**Aim of the exercise**
Starting with the line that contains "[right; apply list_elem_of_here|discriminate" and stopping after the line that contains "destruct (kad_lookup_converges toy_asker", return each line below exactly as written, with no others.

**Dataset excerpts**

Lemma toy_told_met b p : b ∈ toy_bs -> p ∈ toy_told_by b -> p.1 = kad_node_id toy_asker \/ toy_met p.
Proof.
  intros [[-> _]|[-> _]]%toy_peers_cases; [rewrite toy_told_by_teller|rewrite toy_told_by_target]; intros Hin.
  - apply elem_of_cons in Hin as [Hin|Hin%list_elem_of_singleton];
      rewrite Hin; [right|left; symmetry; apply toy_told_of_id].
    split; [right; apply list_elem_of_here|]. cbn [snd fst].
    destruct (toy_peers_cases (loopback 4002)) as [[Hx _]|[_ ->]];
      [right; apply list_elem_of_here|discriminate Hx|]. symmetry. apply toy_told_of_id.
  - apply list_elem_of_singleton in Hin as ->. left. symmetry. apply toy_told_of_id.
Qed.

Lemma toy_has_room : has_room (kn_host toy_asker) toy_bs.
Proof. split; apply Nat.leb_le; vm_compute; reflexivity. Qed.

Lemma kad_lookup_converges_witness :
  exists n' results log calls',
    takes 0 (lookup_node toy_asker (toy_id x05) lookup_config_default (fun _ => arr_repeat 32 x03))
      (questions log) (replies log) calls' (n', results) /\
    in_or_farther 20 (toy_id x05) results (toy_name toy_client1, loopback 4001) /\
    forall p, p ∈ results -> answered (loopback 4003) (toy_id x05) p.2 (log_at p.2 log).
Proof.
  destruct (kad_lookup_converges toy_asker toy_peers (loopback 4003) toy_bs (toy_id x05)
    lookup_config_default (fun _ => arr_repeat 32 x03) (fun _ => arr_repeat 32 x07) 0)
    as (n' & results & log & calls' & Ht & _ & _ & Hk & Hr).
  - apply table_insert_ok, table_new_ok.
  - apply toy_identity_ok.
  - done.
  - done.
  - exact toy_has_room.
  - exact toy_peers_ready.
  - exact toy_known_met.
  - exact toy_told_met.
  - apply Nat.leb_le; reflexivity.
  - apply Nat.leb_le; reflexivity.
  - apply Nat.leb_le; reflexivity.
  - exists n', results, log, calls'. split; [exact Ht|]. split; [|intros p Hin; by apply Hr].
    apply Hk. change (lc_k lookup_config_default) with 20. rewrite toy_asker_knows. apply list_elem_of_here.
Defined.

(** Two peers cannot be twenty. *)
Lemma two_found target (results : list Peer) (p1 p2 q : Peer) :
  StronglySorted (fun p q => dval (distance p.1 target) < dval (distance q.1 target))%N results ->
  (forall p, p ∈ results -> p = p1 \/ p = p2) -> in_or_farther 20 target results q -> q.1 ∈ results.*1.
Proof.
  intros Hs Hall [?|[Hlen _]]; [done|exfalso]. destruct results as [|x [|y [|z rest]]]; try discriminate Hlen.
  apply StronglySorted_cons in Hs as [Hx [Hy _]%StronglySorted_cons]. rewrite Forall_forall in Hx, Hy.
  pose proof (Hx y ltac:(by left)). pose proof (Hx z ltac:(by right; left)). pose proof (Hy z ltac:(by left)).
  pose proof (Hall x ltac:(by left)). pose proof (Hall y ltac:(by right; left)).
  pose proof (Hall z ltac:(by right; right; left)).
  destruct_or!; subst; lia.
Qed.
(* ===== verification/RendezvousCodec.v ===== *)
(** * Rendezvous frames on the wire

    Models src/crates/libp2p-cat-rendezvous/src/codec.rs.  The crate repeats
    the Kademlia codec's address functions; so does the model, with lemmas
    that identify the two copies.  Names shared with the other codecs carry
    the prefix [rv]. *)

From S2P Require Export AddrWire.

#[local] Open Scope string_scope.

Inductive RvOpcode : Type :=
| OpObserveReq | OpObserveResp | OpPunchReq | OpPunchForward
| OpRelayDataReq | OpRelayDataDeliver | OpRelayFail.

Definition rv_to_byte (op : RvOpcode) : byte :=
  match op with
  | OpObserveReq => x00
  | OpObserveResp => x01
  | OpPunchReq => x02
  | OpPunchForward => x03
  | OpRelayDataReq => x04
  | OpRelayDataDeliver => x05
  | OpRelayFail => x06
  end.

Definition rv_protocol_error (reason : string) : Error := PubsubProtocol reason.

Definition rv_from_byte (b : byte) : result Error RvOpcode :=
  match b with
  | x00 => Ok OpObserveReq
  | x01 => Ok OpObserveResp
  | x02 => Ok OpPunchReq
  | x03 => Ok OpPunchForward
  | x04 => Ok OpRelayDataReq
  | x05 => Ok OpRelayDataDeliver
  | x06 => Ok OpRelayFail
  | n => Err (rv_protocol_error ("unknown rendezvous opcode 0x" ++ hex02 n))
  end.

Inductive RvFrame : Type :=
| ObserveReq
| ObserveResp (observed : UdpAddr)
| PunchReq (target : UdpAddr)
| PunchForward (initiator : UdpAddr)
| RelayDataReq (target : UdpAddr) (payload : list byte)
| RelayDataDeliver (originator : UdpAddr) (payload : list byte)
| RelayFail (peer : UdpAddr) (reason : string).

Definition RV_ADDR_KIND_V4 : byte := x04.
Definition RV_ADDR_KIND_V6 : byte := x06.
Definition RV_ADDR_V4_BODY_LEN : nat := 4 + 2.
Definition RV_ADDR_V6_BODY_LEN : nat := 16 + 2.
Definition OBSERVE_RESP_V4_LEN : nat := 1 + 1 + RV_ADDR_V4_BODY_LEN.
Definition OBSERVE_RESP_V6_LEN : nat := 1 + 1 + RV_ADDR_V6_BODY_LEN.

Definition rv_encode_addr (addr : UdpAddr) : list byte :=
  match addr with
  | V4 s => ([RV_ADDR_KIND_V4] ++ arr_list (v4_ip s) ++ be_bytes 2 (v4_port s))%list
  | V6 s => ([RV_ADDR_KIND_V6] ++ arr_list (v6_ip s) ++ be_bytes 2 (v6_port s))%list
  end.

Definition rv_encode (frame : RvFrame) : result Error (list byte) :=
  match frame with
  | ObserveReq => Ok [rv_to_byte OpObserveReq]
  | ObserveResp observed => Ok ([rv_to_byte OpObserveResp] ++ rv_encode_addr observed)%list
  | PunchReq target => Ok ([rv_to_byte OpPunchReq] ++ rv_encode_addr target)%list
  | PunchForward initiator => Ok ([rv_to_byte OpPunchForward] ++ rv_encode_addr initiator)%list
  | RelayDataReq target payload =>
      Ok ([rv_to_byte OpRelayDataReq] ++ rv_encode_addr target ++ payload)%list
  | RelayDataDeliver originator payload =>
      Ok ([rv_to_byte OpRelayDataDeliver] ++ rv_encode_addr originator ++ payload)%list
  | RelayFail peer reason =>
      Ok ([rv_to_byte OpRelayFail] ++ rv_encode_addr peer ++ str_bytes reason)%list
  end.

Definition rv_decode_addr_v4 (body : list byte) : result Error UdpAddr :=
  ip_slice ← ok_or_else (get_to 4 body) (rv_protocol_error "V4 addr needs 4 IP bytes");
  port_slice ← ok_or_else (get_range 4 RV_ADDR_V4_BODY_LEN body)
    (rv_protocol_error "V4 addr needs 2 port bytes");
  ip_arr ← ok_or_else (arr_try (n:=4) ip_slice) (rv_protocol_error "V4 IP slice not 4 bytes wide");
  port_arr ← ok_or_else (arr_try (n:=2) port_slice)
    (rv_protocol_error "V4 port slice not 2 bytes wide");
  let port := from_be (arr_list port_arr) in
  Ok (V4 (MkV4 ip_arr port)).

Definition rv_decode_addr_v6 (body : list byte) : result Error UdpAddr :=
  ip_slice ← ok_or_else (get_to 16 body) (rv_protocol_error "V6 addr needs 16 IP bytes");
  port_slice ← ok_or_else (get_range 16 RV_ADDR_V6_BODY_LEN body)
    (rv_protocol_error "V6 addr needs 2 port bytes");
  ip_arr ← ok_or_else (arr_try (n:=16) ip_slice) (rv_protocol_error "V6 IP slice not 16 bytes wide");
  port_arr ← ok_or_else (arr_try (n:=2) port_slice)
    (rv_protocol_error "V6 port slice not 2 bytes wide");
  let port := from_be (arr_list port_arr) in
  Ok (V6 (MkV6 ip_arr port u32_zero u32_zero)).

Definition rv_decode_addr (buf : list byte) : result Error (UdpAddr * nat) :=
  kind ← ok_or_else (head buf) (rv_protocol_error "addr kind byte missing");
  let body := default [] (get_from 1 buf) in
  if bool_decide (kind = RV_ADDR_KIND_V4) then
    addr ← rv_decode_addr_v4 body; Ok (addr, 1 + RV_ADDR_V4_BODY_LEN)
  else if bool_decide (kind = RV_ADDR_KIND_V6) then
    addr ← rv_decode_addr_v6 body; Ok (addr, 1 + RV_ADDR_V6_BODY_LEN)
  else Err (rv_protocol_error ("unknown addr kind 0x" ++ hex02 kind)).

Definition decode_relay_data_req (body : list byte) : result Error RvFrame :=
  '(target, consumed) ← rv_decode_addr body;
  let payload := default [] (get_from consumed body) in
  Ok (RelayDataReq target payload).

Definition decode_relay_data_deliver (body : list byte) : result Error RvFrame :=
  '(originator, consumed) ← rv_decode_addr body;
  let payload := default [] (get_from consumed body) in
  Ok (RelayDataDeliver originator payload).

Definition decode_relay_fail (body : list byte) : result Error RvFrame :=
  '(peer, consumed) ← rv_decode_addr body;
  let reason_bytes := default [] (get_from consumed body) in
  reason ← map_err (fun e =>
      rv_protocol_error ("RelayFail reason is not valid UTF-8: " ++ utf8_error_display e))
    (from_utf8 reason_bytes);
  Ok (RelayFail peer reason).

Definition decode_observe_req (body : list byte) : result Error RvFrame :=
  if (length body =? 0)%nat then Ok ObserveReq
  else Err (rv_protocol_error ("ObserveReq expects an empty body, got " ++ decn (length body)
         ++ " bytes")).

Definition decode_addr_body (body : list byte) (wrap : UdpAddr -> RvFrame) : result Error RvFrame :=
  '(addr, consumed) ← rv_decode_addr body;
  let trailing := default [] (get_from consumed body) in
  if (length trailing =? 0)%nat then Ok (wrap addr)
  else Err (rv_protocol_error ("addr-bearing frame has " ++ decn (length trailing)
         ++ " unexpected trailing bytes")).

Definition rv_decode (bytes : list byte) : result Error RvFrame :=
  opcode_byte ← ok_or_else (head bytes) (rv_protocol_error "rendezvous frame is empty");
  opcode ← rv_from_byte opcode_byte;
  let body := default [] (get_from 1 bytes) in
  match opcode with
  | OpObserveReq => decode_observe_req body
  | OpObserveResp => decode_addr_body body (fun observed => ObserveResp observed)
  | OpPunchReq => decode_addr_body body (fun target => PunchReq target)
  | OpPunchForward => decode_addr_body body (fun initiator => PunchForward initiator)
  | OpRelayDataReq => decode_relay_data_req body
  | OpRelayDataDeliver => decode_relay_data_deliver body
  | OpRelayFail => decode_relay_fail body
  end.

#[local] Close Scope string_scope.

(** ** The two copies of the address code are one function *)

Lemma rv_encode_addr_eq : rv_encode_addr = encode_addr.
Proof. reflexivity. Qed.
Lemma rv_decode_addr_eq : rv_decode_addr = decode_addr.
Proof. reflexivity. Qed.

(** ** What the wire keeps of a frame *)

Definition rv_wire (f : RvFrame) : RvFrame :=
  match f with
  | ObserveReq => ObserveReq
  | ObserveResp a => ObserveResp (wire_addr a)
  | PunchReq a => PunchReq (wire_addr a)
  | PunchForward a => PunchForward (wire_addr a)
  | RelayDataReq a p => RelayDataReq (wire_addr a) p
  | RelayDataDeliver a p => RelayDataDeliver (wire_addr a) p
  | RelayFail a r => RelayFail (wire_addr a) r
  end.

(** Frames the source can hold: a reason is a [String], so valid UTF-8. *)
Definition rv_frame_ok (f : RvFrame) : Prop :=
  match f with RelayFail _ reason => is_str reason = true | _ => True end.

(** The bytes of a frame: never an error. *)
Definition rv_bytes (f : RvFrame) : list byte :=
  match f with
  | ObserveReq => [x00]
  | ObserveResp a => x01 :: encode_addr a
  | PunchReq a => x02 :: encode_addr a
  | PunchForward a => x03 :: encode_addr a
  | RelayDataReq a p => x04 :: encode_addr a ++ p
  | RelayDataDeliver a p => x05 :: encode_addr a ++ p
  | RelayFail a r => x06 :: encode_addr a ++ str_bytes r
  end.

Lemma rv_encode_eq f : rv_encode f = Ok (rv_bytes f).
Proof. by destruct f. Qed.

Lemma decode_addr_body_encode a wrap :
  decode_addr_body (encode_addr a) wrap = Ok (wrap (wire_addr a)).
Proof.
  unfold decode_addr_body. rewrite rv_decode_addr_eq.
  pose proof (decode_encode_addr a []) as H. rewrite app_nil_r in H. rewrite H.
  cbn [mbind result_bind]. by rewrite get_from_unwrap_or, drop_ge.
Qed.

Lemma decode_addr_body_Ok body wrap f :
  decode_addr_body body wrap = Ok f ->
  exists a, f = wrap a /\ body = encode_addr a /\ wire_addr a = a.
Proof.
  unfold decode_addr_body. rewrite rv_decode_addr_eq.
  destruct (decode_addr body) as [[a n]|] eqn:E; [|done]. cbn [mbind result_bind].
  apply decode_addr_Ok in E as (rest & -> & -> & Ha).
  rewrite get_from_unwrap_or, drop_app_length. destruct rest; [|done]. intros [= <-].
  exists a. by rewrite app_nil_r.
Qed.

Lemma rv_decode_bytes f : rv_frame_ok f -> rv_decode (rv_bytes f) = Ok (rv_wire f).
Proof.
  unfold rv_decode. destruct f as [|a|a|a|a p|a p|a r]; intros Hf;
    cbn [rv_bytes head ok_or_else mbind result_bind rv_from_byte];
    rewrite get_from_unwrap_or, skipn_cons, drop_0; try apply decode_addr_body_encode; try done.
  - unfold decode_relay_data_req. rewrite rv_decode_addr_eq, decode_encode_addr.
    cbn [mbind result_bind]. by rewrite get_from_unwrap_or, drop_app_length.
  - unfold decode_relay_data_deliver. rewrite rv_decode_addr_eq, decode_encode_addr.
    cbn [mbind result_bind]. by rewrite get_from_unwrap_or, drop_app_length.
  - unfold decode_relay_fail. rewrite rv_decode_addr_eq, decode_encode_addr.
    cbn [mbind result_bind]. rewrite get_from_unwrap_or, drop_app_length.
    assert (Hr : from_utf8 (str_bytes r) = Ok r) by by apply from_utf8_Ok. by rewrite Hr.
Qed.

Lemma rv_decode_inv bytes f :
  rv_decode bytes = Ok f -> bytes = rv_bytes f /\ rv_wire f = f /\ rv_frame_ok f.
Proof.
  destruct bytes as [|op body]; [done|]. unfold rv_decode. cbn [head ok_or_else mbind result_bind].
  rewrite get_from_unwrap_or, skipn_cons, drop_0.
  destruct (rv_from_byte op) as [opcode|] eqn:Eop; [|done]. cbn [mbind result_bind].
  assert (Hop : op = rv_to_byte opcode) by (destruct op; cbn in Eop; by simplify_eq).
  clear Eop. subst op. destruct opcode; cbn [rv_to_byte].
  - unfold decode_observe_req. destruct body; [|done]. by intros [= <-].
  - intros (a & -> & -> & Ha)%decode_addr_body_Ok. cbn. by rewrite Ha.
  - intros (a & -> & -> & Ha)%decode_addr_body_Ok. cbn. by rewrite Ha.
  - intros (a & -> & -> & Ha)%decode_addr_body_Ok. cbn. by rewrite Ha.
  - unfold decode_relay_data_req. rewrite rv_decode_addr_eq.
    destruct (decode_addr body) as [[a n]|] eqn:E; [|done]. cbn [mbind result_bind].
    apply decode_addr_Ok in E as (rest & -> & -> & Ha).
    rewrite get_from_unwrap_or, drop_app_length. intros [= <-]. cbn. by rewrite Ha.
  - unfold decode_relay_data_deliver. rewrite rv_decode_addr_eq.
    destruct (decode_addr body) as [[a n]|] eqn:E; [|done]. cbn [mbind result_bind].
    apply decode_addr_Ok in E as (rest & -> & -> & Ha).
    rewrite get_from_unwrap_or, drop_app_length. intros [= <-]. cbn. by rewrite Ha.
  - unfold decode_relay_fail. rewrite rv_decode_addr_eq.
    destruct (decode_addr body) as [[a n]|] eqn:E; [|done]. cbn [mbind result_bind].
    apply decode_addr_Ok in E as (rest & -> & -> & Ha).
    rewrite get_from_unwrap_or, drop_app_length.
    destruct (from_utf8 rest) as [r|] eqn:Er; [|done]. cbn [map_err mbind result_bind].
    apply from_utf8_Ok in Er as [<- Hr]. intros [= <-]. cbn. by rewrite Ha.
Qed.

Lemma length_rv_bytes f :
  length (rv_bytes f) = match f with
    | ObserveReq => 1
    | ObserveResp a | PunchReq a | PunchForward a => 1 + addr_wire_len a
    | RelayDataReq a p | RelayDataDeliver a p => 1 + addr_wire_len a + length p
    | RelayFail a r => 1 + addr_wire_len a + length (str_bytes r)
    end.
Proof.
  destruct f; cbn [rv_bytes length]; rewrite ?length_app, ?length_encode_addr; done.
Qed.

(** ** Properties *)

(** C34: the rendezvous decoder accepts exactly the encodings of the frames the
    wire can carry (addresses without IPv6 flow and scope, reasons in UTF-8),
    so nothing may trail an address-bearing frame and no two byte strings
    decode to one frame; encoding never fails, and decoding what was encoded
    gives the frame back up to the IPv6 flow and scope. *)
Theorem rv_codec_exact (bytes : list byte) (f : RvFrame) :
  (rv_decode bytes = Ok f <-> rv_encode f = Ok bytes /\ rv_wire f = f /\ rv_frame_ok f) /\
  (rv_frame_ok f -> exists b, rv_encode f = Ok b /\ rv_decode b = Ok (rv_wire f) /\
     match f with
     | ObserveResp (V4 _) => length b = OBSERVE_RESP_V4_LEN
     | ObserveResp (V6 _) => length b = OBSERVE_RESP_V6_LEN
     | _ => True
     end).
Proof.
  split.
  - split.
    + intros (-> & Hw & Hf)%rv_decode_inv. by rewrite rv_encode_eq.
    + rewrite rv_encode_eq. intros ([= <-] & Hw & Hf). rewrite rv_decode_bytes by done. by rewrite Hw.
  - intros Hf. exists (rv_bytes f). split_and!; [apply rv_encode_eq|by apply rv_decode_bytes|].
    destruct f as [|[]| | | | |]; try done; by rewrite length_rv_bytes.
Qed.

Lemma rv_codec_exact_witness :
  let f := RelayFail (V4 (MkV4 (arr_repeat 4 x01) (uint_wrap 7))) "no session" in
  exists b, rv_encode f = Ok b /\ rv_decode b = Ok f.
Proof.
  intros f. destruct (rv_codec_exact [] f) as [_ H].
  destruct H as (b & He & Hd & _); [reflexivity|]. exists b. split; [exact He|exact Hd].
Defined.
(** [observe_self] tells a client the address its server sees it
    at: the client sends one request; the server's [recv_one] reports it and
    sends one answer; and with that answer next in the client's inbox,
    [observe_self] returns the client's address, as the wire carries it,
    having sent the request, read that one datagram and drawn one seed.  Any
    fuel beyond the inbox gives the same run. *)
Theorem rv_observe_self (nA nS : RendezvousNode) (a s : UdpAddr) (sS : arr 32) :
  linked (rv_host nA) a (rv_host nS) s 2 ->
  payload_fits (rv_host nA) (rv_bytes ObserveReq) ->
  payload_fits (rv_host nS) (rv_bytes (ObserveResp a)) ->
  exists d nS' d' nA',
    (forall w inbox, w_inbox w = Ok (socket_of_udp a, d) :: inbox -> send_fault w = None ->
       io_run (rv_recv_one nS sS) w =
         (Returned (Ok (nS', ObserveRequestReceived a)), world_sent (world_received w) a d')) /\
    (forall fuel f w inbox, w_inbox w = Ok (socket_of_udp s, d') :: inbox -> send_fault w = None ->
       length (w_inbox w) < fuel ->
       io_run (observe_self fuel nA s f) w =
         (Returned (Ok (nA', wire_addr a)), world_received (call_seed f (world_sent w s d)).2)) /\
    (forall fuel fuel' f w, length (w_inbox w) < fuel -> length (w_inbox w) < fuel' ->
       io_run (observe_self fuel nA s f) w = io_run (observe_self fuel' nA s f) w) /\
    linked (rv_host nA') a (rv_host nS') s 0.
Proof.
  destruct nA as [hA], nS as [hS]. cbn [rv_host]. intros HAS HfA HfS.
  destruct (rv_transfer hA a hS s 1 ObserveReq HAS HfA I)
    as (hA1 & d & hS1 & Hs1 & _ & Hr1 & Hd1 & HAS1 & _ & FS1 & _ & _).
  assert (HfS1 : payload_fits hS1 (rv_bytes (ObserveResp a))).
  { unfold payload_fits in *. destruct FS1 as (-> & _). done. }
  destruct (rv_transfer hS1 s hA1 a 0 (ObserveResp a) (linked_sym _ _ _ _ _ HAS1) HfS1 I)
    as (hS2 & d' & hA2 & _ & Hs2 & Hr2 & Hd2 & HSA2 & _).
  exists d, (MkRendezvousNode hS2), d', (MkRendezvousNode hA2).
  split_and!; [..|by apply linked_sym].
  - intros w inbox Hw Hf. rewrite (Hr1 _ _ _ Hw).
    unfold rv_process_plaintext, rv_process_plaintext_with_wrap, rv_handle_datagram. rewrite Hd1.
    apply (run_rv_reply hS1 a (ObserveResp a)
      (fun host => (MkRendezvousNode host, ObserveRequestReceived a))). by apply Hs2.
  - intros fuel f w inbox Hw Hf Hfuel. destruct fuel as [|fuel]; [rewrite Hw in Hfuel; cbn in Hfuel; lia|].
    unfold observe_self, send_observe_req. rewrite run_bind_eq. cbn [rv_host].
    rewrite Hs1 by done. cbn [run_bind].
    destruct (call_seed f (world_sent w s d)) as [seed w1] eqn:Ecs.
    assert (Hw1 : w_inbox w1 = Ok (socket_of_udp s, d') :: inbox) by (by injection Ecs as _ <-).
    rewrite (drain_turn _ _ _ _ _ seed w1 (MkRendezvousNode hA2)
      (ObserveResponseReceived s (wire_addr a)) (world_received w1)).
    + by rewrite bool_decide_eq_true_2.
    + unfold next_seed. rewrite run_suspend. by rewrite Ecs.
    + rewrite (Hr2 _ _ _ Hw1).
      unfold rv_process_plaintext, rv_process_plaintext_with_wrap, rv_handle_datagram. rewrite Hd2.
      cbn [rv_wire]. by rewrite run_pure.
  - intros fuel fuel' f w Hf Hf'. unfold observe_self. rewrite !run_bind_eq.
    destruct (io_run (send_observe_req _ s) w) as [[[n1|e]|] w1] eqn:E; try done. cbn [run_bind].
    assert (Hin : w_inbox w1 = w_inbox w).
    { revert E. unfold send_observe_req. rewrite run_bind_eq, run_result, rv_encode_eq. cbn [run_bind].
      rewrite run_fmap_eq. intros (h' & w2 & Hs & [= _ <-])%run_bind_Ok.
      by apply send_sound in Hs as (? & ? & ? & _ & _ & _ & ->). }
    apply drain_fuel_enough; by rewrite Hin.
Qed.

**The answer**
      [right; apply list_elem_of_here|discriminate Hx|]. symmetry. apply toy_told_of_id.
  - apply list_elem_of_singleton in Hin as ->. left. symmetry. apply toy_told_of_id.
Qed.

Lemma toy_has_room : has_room (kn_host toy_asker) toy_bs.
Proof. split; apply Nat.leb_le; vm_compute; reflexivity. Qed.

Lemma kad_lookup_converges_witness :
  exists n' results log calls',
    takes 0 (lookup_node toy_asker (toy_id x05) lookup_config_default (fun _ => arr_repeat 32 x03))
      (questions log) (replies log) calls' (n', results) /\
    in_or_farther 20 (toy_id x05) results (toy_name toy_client1, loopback 4001) /\
    forall p, p ∈ results -> answered (loopback 4003) (toy_id x05) p.2 (log_at p.2 log).
Proof.
  destruct (kad_lookup_converges toy_asker toy_peers (loopback 4003) toy_bs (toy_id x05)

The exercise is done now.